La vita e il martirio
La vicenda terrena di Santa Veneranda si colloca nel contesto delle prime comunità cristiane, in un tempo segnato dalla prova e dalla testimonianza pubblica della fede. Nata in Gallia, la giovane santa giunse a Roma, centro pulsante dell'Impero, dove la sua dedizione a Dio la condusse a subire il martirio sotto l'imperatore Antonino Pio. L'anno centosessanta segna il compimento della sua corsa terrena, un momento in cui la sua fedeltà al Vangelo divenne definitiva e incancellabile. La storiografia ecclesiastica ha preservato il suo nome, citandola come vergine nel Catalogo Sanctorum redatto da Pietro de Natalibus, confermando la venerazione di cui godeva già nei secoli passati.
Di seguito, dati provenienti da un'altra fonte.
(** * Meeting recorder: chunk sequencing, summary policy and broadcast

    A shallow embedding of the Python sources [app/config.py],
    [app/storage.py], [app/transcriber.py], [app/summarizer.py],
    [app/workers.py] and [app/main.py].

    Conventions of the embedding.
    - Python [int] is [Z]; [len] of a string or list is injected with
      [Z.of_nat].
    - Python [str] is [string]; the text helpers [split], [strip] follow
      [str.split()] and [str.strip()] on the ASCII white space characters.
    - [datetime.now().timestamp()] is a float of seconds; it is read here as
      an exact rational [Q] from a clock that is part of the world.
    - The module level singletons [storage], [transcriber], [summarizer],
      [processor] and [ws_manager] are the fields of one [World] record that
      is threaded through every call.
    - Every coroutine is run to completion before the next one starts
      (one task at a time); interleavings at [await] points are outside the
      model.
    - [processor.websocket_manager] is the manager main.py installs when the
      module is loaded, so every [if self.websocket_manager] test passes.
    - The nesting of [process_chunk] and [_process_buffered_chunks] is as
      deep as the buffer requires; Python's recursion limit is not
      represented.
    - Writes below the directory of a session that [create_session] made are
      taken to succeed; the only file system failure represented is
      [save_chunk] writing below a directory that does not exist. *)

From Stdlib Require Import ZArith QArith String Ascii List Strings.Byte.
From stdpp Require Import base gmap strings list fin_maps.
From Stdlib Require DecimalString DecimalN.

Local Open Scope Z_scope.
Local Open Scope string_scope.
Local Open Scope list_scope.

(* ===================================================================== *)
(** ** Python text primitives *)
(* ===================================================================== *)

Module py.

(** [str.isspace] on one ASCII character: TAB..CR, FS..US and space. *)
Definition isspace (c : ascii) : bool :=
  let n := nat_of_ascii c in
  ((9 <=? n)%nat && (n <=? 13)%nat) || ((28 <=? n)%nat && (n <=? 32)%nat).

Definition emit (cur : list ascii) : list string :=
  match cur with
  | [] => []
  | _ => [string_of_list_ascii (rev cur)]
  end.

Fixpoint split_go (cur : list ascii) (s : string) : list string :=
  match s with
  | EmptyString => emit cur
  | String a s' =>
      if isspace a then emit cur ++ split_go [] s'
      else split_go (a :: cur) s'
  end.

(** [s.split()]: the maximal runs of characters that are not white space. *)
Definition split (s : string) : list string := split_go [] s.

Fixpoint lstrip (s : string) : string :=
  match s with
  | EmptyString => EmptyString
  | String a s' => if isspace a then lstrip s' else s
  end.

Definition rstrip (s : string) : string :=
  String.rev (lstrip (String.rev s)).

(** [s.strip()]. *)
Definition strip (s : string) : string := rstrip (lstrip s).

(** [len(s)]. *)
Definition len (s : string) : Z := Z.of_nat (String.length s).

(** Truth value of a string: non-empty. *)
Definition truthy (s : string) : bool :=
  match s with
  | EmptyString => false
  | String _ _ => true
  end.

(** [len(s.split())]. *)
Definition count_words (s : string) : Z := Z.of_nat (length (split s)).

End py.

(* ===================================================================== *)
(** ** app/config.py *)
(* ===================================================================== *)

Definition MAX_CHUNK_SIZE : Z := 10 * 1024 * 1024.
Definition SUPPORTED_FORMATS : list string :=
  [".webm"; ".ogg"; ".wav"; ".mp3"; ".m4a"].
Definition SUMMARY_WORD_THRESHOLD : Z := 200.
Definition SUMMARY_TIME_INTERVAL : Z := 30.

(* ===================================================================== *)
(** ** Data model *)
(* ===================================================================== *)

(** A chunk file on disk, [<session>/chunks/chunk_<seq><ext>], with the
    bytes [save_chunk] wrote there.  The buffer keeps [str(chunk_path)] and
    [get_buffered_chunk] rebuilds the [Path]; both name this file. *)
Record Chunk := mkChunk {
  chunk_session : string;
  chunk_seq : Z;
  chunk_ext : string;
  chunk_bytes : list byte
}.

Inductive Status := active | ended.

(** The dictionary stored in [SessionStorage.sessions] for one session.
    The ISO strings [created_at] and [ended_at] are kept as clock readings;
    [ended_at] is absent until [mark_session_ended]. *)
Record Session := mkSession {
  id : string;
  created_at : Q;
  status : Status;
  chunks_received : Z;
  transcript : string;
  summary : string;
  expected_seq : Z;
  buffered_chunks : gmap Z Chunk;
  last_summary_time : Q;
  word_count : Z;
  ended_at : option Q
}.

(** The messages [json.dumps] serialises for the WebSocket clients. *)
Inductive Message :=
| transcript_update (session_id text full_transcript : string)
| summary_msg (session_id summary : string)
| session_ended (session_id transcript summary : string).

(** A WebSocket connection object, compared by identity. *)
Definition Conn := nat.

(** The external collaborators: the ffmpeg subprocess, the Vosk recogniser,
    the LexRank summariser and the network side of a WebSocket. *)
Class Collaborators := {
(** a converted 16 kHz mono WAV file *)
Wav : Type;
(** the state of one [KaldiRecognizer] *)
Recognizer : Type;
(** [ffmpeg sid seq input]: the converted file when the subprocess exits
    with 0 and the output exists, [None] on any failure or exception *)
ffmpeg : string -> Z -> Chunk -> option Wav;
(** [KaldiRecognizer(model, rate)] *)
KaldiRecognizer : Recognizer;
(** the body of [transcribe_chunk] after [get_recognizer]: feed the file,
    take [FinalResult()], strip the text; the empty text stands for every
    path that returns [None] (bad format, exception, no speech) *)
recognize : Recognizer -> Wav -> Recognizer * string;
(** [json.loads(recognizer.FinalResult()).get("text", "").strip()] *)
FinalResult : Recognizer -> string;
(** [summarize] past its length guard, the fallback included *)
lexrank : string -> string;
(** [connection.send_text]: [false] when it raises *)
send_text : Conn -> Message -> bool
}.

Section Model.
Context `{Collaborators}.

(** The process state together with the environment it reads. *)
Record World := mkWorld {
  (** [storage.sessions] *)
  sessions : gmap string Session;
  (** the session directories that exist below [SESSIONS_DIR] *)
  session_dirs : gset string;
  (** [transcriber.recognizers] *)
  recognizers : gmap string Recognizer;
  (** [ws_manager.active_connections] *)
  active_connections : list Conn;
  (** trace: every message a connection accepted, oldest first *)
  delivered : list (Conn * Message);
  (** trace: every text passed to [summarizer.summarize], oldest first *)
  summarize_calls : list string;
  (** the wall clock: the reading of the n-th call of [datetime.now()] *)
  clock : nat -> Q;
  ticks : nat
}.

Definition with_sessions (w : World) (m : gmap string Session) : World :=
  mkWorld m (session_dirs w) (recognizers w) (active_connections w)
          (delivered w) (summarize_calls w) (clock w) (ticks w).

Definition with_session_dirs (w : World) (d : gset string) : World :=
  mkWorld (sessions w) d (recognizers w) (active_connections w)
          (delivered w) (summarize_calls w) (clock w) (ticks w).

Definition with_recognizers (w : World) (r : gmap string Recognizer) : World :=
  mkWorld (sessions w) (session_dirs w) r (active_connections w)
          (delivered w) (summarize_calls w) (clock w) (ticks w).

Definition with_connections (w : World) (l : list Conn)
    (log : list (Conn * Message)) : World :=
  mkWorld (sessions w) (session_dirs w) (recognizers w) l
          log (summarize_calls w) (clock w) (ticks w).

Definition with_summarize_calls (w : World) (l : list string) : World :=
  mkWorld (sessions w) (session_dirs w) (recognizers w) (active_connections w)
          (delivered w) l (clock w) (ticks w).

(** [datetime.now()]: read the clock, which then moves on. *)
Definition datetime_now (w : World) : Q * World :=
  (clock w (ticks w),
   mkWorld (sessions w) (session_dirs w) (recognizers w) (active_connections w)
           (delivered w) (summarize_calls w) (clock w) (S (ticks w))).

End Model.

(** Assignments to one key of a session dictionary. *)
Definition set_chunks_received (s : Session) (n : Z) : Session :=
  mkSession (id s) (created_at s) (status s) n (transcript s) (summary s)
            (expected_seq s) (buffered_chunks s) (last_summary_time s)
            (word_count s) (ended_at s).

Definition set_transcript (s : Session) (t : string) : Session :=
  mkSession (id s) (created_at s) (status s) (chunks_received s) t (summary s)
            (expected_seq s) (buffered_chunks s) (last_summary_time s)
            (word_count s) (ended_at s).

Definition set_word_count (s : Session) (n : Z) : Session :=
  mkSession (id s) (created_at s) (status s) (chunks_received s) (transcript s)
            (summary s) (expected_seq s) (buffered_chunks s)
            (last_summary_time s) n (ended_at s).

Definition set_summary (s : Session) (x : string) : Session :=
  mkSession (id s) (created_at s) (status s) (chunks_received s) (transcript s)
            x (expected_seq s) (buffered_chunks s) (last_summary_time s)
            (word_count s) (ended_at s).

Definition set_last_summary_time (s : Session) (t : Q) : Session :=
  mkSession (id s) (created_at s) (status s) (chunks_received s) (transcript s)
            (summary s) (expected_seq s) (buffered_chunks s) t
            (word_count s) (ended_at s).

Definition set_expected_seq (s : Session) (n : Z) : Session :=
  mkSession (id s) (created_at s) (status s) (chunks_received s) (transcript s)
            (summary s) n (buffered_chunks s) (last_summary_time s)
            (word_count s) (ended_at s).

Definition set_buffered_chunks (s : Session) (b : gmap Z Chunk) : Session :=
  mkSession (id s) (created_at s) (status s) (chunks_received s) (transcript s)
            (summary s) (expected_seq s) b (last_summary_time s)
            (word_count s) (ended_at s).

Definition set_status (s : Session) (st : Status) : Session :=
  mkSession (id s) (created_at s) st (chunks_received s) (transcript s)
            (summary s) (expected_seq s) (buffered_chunks s)
            (last_summary_time s) (word_count s) (ended_at s).

Definition set_ended_at (s : Session) (t : Q) : Session :=
  mkSession (id s) (created_at s) (status s) (chunks_received s) (transcript s)
            (summary s) (expected_seq s) (buffered_chunks s)
            (last_summary_time s) (word_count s) (Some t).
È significativo osservare come la sua figura abbia valicato i confini dell'Occidente: in Oriente, infatti, Santa Veneranda è identificata con Santa Parasceve, un segno di come la santità, pur nelle diverse espressioni culturali, sia sempre riconosciuta come un unico cammino di luce verso la pienezza di Dio. La sua storia rimane un richiamo sobrio e potente alla forza che scaturisce dall'unione con Cristo, capace di superare ogni ostacolo e di risplendere attraverso i secoli come esempio di dedizione totale.
Il culto e la memoria
Il culto di Santa Veneranda si è radicato profondamente nel tessuto devozionale di alcune comunità italiane, trovando un centro di particolare rilievo a Ercolano, di cui è patrona. Questo legame spirituale si è espresso anche attraverso la custodia di reliquie preziose, come quella donata nel diciassettesimo secolo alla basilica di Santa Maria a Pugliano, che ha permesso ai fedeli di mantenere vivo il contatto con la memoria della martire. La celebrazione liturgica, fissata al quattordici novembre secondo il Martirologio Romano, costituisce un momento di sosta e di preghiera, in cui la comunità cristiana si raccoglie per invocare la protezione della santa e per trarre ispirazione dalla sua condotta. La persistenza del suo ricordo, dalla Gallia a Roma fino alle terre campane, dimostra come il seme della fede, quando è gettato con purezza di cuore, porti frutti che non temono lo scorrere del tempo. Accostarsi alla figura di Santa Veneranda significa dunque riscoprire la bellezza di una vita donata, chiedendo la grazia di saper testimoniare la speranza cristiana con la medesima, umile fermezza che caratterizzò il suo cammino verso il cielo.
Domande frequenti
Quando si festeggia Santa Veneranda?
La santa è celebrata il quattordici novembre nel Martirologio Romano, e il ventisei luglio come Santa Parasceve.
Di cosa è patrono Santa Veneranda?
Le fonti storiche e agiografiche non menzionano specifici patronati ufficiali per la santa.